Unique to this study is an examination of the effect of ambient conditions on acute decompensated heart failure. It is conceivable that examination of ambient temperatures over a short duration of time, just one day preceding admission, may serve to emphasize physiologic changes that occur in the context of variations in ambient conditions as opposed to behavioral effects. Whereas one day may not be enough time to influence the ability of a patient to access medications, or other necessary resources, it may be significant enough that it alters his or her physiology in the context of illness. The study postulates that mortality in heart failure may be associated with changes in environmental conditions because they may, in conjunction with the medications the patient takes, influence blood viscosity, which could impair an already ailing heart. Future work may evaluate this hypothesis by comparing disease-associated outcomes among those patients taking variable doses of diuretics or by measuring blood viscosity at the time of presentation.

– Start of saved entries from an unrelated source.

(* ===== verification/Zset.v ===== *)
(** * Sorted sets: [src/src/data_structures/zset.cpp], [zset.h]

    A sorted set keeps its members in an AVL tree ordered by score and key and
    in a hash table by key.  Scores are IEEE doubles, modelled by their 64-bit
    patterns. *)

From stdpp Require Import sorting.
From S2P Require Import Prelude Dstr Hash Hashmap Avl Node.

(** ** Doubles *)

Definition d_mag (x : Z) : Z := Z.land x (2 ^ 63 - 1).
Definition d_nan (x : Z) : bool := 0x7FF0000000000000 <? d_mag x.
(** The order of the non-NaN values; both zeros have key 0. *)
Definition d_ord (x : Z) : Z := if Z.testbit x 63 then - d_mag x else d_mag x.

Definition d_lt (x y : Z) : bool := negb (d_nan x) && negb (d_nan y) && (d_ord x <? d_ord y).
Definition d_neq (x y : Z) : bool := d_nan x || d_nan y || negb (d_ord x =? d_ord y).

(** ** Operations *)

(** The sign of [memcmp] over two byte sequences of the same length. *)
Fixpoint memcmp (a b : list Z) : comparison :=
  match a, b with
  | x :: a, y :: b => match x ?= y with Eq => memcmp a b | c => c end
  | _, _ => Eq
  end.

(** [zless] on the score and the key of a node. *)
Definition zless_vals (nscore : Z) (nkey : list Z) (score : Z) (key : list Z) : bool :=
  if d_neq score nscore then d_lt nscore score
  else
    let n := Nat.min (length key) (length nkey) in
    match memcmp (take n nkey) (take n key) with
    | Lt => true
    | Gt => false
    | Eq => (length nkey <? length key)%nat
    end.

Definition zless (m : Mem) (node : ptr) (score : Z) (key : list Z) : result bool :=
  n ← deref (m_znodes m) node;
  nkey ← dstr_bytes (zn_key n);
  Ok (zless_vals (zn_score n) nkey score key).
(** ** Lists *)

Definition set_head (p : ptr) (l : DList) : DList := mkDList p (l_tail l) (l_size l).
Definition set_tail (p : ptr) (l : DList) : DList := mkDList (l_head l) p (l_size l).
Definition set_size (n : Z) (l : DList) : DList := mkDList (l_head l) (l_tail l) n.

Definition get_list (l : loc) : cmdM DList := n ← node l; field (h_list n).
Definition set_list (l : loc) (d : DList) : cmdM unit := set_node l (set_h_list d).
Definition set_dnodes (h : gmap loc (DListNode dstr)) : cmdM unit := m ← get_mem; set_mem (with_dnodes h m).

(** The [DListNode] of [do_push].  The copy fits the block [dstr_init] allocated, so
    [dstr_append] does not move it and [val] of the node stays valid. *)
Definition create_list_node (value : dstr) : cmdM loc :=
  vb ← lift (dstr_bytes value); v ← lift (dstr_copy vb); m ← get_mem;
  let x := m_fresh m in
  _ ← set_mem (with_fresh (Pos.succ x) (with_dnodes (<[x := mkNode NULL NULL v]> (m_dnodes m)) m));
  mret x.

Definition do_push (side : Z) (cmd : list dstr) : cmdM RETURN_VALS :=
  key ← arg cmd 1;
  value ← arg cmd 2;
  l ← find_or_create key T_LIST;
  n ← node l;
  if decide (h_type n = T_LIST) then
    x ← create_list_node value;
    d ← get_list l; m ← get_mem;
    let finish :=
      d ← get_list l;
      let size := u32 (l_size d + 1) in
      _ ← set_list l (set_size size d); _ ← out (fun o => out_int o size); mret SUCCESS in
    if l_size d =? 0 then
      _ ← set_list l (set_tail (Some x) (set_head (Some x) d)); finish
    else if side =? LLIST_SIDE_LEFT then
      h ← lift (dlist_insert_before (m_dnodes m) (l_head d) (Some x)); _ ← set_dnodes h;
      _ ← set_list l (set_head (Some x) d); finish
    else if side =? LLIST_SIDE_RIGHT then
      h ← lift (dlist_insert_after (m_dnodes m) (l_tail d) (Some x)); _ ← set_dnodes h;
      _ ← set_list l (set_tail (Some x) d); finish
    else _ ← out_error "internal error (do_push() side != 0 or 1)"; mret INTERNAL_ERR
  else _ ← out_error "node with the provided key exists and is not of type LIST"; mret INCORRECT_TYPE.

(** One pass of the loop of [do_pop]. *)
Definition pop_one (side : Z) (l : loc) : cmdM unit :=
  d ← get_list l;
  let node := if side =? LLIST_SIDE_LEFT then l_head d else l_tail d in
  m ← get_mem; dn ← lift (deref (m_dnodes m) node);
  _ ← out_dstr (dl_val dn);
  _ ← (if side =? LLIST_SIDE_LEFT then
         h ← (if dl_next dn is Some _ then lift (update (m_dnodes m) (dl_next dn) (set_prev NULL))
              else mret (m_dnodes m));
         _ ← set_dnodes h; set_list l (set_head (dl_next dn) d)
       else if side =? LLIST_SIDE_RIGHT then
         h ← (if dl_prev dn is Some _ then lift (update (m_dnodes m) (dl_prev dn) (set_next NULL))
              else mret (m_dnodes m));
         _ ← set_dnodes h; set_list l (set_tail (dl_prev dn) d)
       else out_error "internal error (do_pop() side not in [0 or 1])");
  d ← get_list l;
  _ ← set_list l (set_size (u32 (l_size d - 1)) d);
  m ← get_mem;
  match node with Some x => set_dnodes (delete x (m_dnodes m)) | None => mret tt end.

Fixpoint pop_loop (size : nat) (side : Z) (l : loc) : cmdM unit :=
  match size with O => mret tt | S size => _ ← pop_one side l; pop_loop size side l end.

(** [dmin] compares an [int32_t] with a [uint32_t]. *)
Definition do_pop (side : Z) (cmd : list dstr) : cmdM RETURN_VALS :=
  key ← arg cmd 1;
  _ ← arg cmd 2;
  p ← lookup_key key;
  match p with
  | None => _ ← out_error "key does not exist in the database"; mret NOT_FOUND
  | Some l =>
      n ← node l;
      if decide (h_type n = T_LIST) then
        size ← (if (2 <? length cmd)%nat then arg_int cmd 2 else mret 1);
        let size := s32 size in
        d ← get_list l;
        let size := s32 (if u32 size <? l_size d then u32 size else l_size d) in
        if size <=? 0 then _ ← out_error "value must be positive"; mret SIZE_ERR
        else
          _ ← out (fun o => out_arr o size);
          _ ← pop_loop (Z.to_nat size) side l; mret SUCCESS
      else _ ← out_error "node with the provided key exists and is not of type LIST"; mret INCORRECT_TYPE
  end.

(** [while (n--) p = p->prev] and [while (n--) p = p->next] *)
Fixpoint walk_prev (n : nat) (h : gmap loc (DListNode dstr)) (p : ptr) : result ptr :=
  match n with O => Ok p | S n => d ← deref h p; walk_prev n h (dl_prev d) end.
Fixpoint walk_next (n : nat) (h : gmap loc (DListNode dstr)) (p : ptr) : result ptr :=
  match n with O => Ok p | S n => d ← deref h p; walk_next n h (dl_next d) end.
(** The node a command works on, created if the key is new. *)
Lemma find_or_create_ok w M key kb type :
  db_ok w M -> Z.of_nat (size M) + 1 < 2 ^ 60 -> dstr_rep key kb -> short_key kb ->
  exists w' l, find_or_create key type w = Ok (l, w') /\ db_ok w' (<[key_id kb := l]> M) /\
    w_out w' = w_out w /\ w_heap w' = w_heap w /\ mem_glob (w_mem w') =
      (if M !! key_id kb is Some _ then mem_glob (w_mem w)
       else (m_dnodes (w_mem w), Pos.succ (Pos.succ (m_fresh (w_mem w))))) /\
    match M !! key_id kb with
    | Some l0 => l0 = l /\ w' = w
    | None => (l ∉ vals M) /\ exists n n', node_init kb type (Pos.succ l) = Ok n /\
        m_hnodes (w_mem w') !! l = Some n' /\ node_core n' = node_core n /\
        forall x, x ∈ vals M -> mem_obs (w_mem w') x = mem_obs (w_mem w) x
    end.
Proof.
  intros Hdb Hsz Hk Hs. unfold find_or_create. erewrite cmd_step by (by eapply lookup_key_ok).
  destruct (M !! key_id kb) as [l|] eqn:Hq.
  { exists w, l. by rewrite insert_id. }
  destruct (create_ok w M key kb type Hdb Hk Hs) as (m & n & Ec & En & Hn & Hd & Hm & Hok & Hf & Hid & Hnew).
  set (l := m_fresh (w_mem w)) in *. erewrite cmd_step by exact Ec.
  destruct (insert_db_ok (with_mem m w) M l (key_id kb)) as (w' & Ei & Hdb' & Ho & Hh & Hg & Hobs); try done.
  erewrite cmd_step by exact Ei. exists w', l. split_and!; try done.
  - rewrite Hg. unfold mem_glob. cbn. rewrite Hd. f_equal.
    destruct (new_node_eq (w_mem w) kb type n En) as (m0 & E0 & _ & _ & _ & _ & _ & _ & Hfr).
    revert Ec. unfold create. erewrite cmd_step by (apply lift_ok; by apply rep_bytes).
    erewrite cmd_step by reflexivity. erewrite cmd_step by (by apply lift_ok). intros [= <-]. done.
  - assert (Hl : m_hnodes m !! l = Some n) by (by rewrite Hn, lookup_insert_eq).
    destruct (obs_core m (w_mem w') l n) as (n' & Hn' & Hc); [apply Hobs, list_elem_of_here|done|].
    exists n, n'. split_and!; try done. intros x Hx. rewrite Hobs by (by apply list_elem_of_further).
    unfold mem_obs. cbn. rewrite Hn, lookup_insert_ne; [done|]. intros <-. done.
Qed.

(** Writing a value into a node of the database. *)
Definition put_node (l : loc) (n : HNode) (w : World) : World :=
  with_mem (with_hnodes (<[l := n]> (m_hnodes (w_mem w))) (w_mem w)) w.

Lemma put_node_db w M l n n' :
  db_ok w M -> m_hnodes (w_mem w) !! l = Some n -> same_shape n n' -> db_ok (put_node l n' w) M.
Proof.
  intros [Hm Hok Hf] Hn Hs. split; cbn.
  - eapply hm_map_frame; [|exact Hm]. intros x _. by eapply put_shape_ident.
  - by eapply put_shape_mem_ok.
  - by eapply put_shape_fresh.
Qed.

(** ** SET *)

(** A string of [n] bytes can be written to the key: it is absent, or it holds
    a string whose block the new value fits into the size limit with. *)
Definition settable (w : World) (M : gmap (Z * list Z) loc) (q : Z * list Z) (n : Z) : Prop :=
  n <= MAX_STR_SIZE /\
  forall l, M !! q = Some l -> exists nd d bs, m_hnodes (w_mem w) !! l = Some nd /\ h_val nd = Some d /\
    dstr_rep d bs /\ n + dstr_cap d <= MAX_STR_SIZE.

The study has several limitations. It examines only patients who are clinically diagnosed on hospital presentation with acute decompensated heart failure, but assesses all-cause mortality in hospitalized patients as opposed to disease-associated mortality. Such a broad inclusion of data makes it challenging to draw a direct conclusion about the effects of ambient conditions on heart failure as opposed to those imposed upon any other acute or chronic disease. Similarly, although the authors conclude that extremes of climate are most associated with hospitalization and mortality in this population, due to staffing issues, the authors note that they were unable to include any measurements from Summer months—when the effects of ambient temperature and pressure may have been most drastic—possibly dampening any measurement of association between environmental conditions and the outcome of interest.

The study presents a valuable analysis of the effects of day-to-day changes in climate on disease-associated outcomes in patients who suffer from acute decompensated heart failure. Uniquely, it is the first study to examine the direct effects of ambient pressure, in conjunction with temperature, on health outcomes. As environmental pressure, unlike temperature, cannot easily be adjusted through household modifications, such as air conditioning or heating, this research highlights dangerous health trends that may occur as a result of climate change but may not be easy to fix. In addition to showing that increased daily temperature and pressure are associated with increased hospitalizations, and in-hospital mortality, for patients with acute decompensated heart failure, the study provides a useful concept for studying the effects of environmental changes on outcomes for patients with any particular disease. As climate change progresses, studies such as this one will become more and more valuable. In addition to highlighting the importance of international action to abate climate change, if they ultimately elucidate mechanisms of disease, they could provide another avenue for tackling climate-associated morbidity and mortality.